Segment Start: Data to process
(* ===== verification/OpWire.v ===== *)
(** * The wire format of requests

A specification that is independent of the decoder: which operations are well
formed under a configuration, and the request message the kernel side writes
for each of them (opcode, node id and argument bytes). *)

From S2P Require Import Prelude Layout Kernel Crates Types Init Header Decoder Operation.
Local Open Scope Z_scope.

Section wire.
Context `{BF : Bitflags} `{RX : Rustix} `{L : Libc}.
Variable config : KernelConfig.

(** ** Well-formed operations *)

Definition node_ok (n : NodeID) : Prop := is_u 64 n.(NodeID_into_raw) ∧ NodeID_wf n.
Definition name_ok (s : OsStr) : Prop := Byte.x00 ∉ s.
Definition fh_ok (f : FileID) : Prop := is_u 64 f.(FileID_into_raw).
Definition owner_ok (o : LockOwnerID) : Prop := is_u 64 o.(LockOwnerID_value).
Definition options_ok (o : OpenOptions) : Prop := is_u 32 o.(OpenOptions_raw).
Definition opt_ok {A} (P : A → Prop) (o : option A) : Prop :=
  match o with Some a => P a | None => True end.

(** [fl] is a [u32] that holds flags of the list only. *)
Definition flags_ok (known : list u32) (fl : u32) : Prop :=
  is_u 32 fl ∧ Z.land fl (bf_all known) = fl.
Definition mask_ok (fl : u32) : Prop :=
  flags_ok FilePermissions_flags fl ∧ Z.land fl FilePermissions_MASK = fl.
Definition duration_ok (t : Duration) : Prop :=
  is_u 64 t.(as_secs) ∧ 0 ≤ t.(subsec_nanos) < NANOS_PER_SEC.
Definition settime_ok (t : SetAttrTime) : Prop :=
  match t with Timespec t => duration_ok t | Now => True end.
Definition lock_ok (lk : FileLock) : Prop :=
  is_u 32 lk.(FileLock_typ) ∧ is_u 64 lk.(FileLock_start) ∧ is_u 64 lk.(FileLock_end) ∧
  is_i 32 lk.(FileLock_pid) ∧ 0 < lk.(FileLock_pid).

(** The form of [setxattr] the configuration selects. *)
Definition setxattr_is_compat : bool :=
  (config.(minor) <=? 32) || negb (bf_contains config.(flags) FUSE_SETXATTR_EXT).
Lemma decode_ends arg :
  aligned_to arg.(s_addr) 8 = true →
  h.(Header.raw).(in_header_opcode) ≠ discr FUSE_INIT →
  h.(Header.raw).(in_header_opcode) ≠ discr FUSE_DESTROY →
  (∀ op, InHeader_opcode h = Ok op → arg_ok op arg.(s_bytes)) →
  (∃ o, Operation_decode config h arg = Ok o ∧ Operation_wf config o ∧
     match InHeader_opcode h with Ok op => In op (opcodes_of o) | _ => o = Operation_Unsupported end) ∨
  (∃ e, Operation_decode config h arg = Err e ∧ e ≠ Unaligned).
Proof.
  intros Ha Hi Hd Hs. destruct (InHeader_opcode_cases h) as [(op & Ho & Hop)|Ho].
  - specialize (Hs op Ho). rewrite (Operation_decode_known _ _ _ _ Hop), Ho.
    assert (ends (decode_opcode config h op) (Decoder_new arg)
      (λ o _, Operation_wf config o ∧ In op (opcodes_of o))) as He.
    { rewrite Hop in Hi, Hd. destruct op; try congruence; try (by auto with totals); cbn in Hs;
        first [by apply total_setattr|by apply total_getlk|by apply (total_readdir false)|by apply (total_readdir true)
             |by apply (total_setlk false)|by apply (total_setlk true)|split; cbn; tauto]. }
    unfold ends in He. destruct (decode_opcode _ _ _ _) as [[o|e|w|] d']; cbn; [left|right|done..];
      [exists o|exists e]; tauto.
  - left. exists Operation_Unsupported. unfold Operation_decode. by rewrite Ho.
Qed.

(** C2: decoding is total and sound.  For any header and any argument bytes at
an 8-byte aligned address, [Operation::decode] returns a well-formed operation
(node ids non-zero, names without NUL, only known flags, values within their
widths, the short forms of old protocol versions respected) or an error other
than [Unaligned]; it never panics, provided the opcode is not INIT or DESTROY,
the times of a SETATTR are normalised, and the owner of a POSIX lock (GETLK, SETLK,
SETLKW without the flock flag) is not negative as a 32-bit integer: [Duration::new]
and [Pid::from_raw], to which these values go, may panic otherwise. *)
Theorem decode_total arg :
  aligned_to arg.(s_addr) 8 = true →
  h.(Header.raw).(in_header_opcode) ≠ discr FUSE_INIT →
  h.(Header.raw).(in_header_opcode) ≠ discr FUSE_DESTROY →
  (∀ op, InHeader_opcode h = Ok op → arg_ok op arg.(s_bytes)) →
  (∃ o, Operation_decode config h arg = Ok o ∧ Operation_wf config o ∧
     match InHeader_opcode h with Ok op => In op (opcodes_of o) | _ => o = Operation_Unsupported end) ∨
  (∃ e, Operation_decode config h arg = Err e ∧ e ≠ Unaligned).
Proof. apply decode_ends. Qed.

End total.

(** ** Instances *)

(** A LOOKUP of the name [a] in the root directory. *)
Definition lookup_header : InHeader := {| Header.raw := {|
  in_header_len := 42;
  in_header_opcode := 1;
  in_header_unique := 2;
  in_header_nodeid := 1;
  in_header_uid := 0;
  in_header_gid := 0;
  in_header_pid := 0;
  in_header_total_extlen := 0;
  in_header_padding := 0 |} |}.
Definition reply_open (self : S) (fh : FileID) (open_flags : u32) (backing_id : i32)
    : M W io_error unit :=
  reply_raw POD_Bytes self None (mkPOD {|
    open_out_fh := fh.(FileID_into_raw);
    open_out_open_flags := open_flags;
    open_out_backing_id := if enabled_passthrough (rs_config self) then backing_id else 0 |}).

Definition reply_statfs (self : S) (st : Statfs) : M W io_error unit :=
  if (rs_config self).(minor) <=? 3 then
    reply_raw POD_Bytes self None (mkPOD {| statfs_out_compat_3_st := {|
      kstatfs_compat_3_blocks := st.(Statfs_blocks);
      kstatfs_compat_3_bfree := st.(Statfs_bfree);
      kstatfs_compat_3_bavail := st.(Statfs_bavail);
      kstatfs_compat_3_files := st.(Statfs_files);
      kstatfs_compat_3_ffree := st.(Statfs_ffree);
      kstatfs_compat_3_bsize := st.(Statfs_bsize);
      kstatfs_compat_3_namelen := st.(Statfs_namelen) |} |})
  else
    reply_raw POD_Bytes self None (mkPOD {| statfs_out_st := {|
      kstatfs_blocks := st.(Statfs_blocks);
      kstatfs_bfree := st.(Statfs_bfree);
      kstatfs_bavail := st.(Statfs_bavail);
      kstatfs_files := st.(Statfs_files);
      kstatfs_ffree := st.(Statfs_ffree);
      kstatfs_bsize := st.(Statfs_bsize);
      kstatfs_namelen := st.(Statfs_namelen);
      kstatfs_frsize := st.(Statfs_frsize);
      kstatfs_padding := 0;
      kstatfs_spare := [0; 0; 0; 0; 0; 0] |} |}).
Segment End: Data to process
_Exercise prompt:_
Report how many lines of the data above hold the string "minor". Nothing else belongs in the answer.

_Solution below:_
2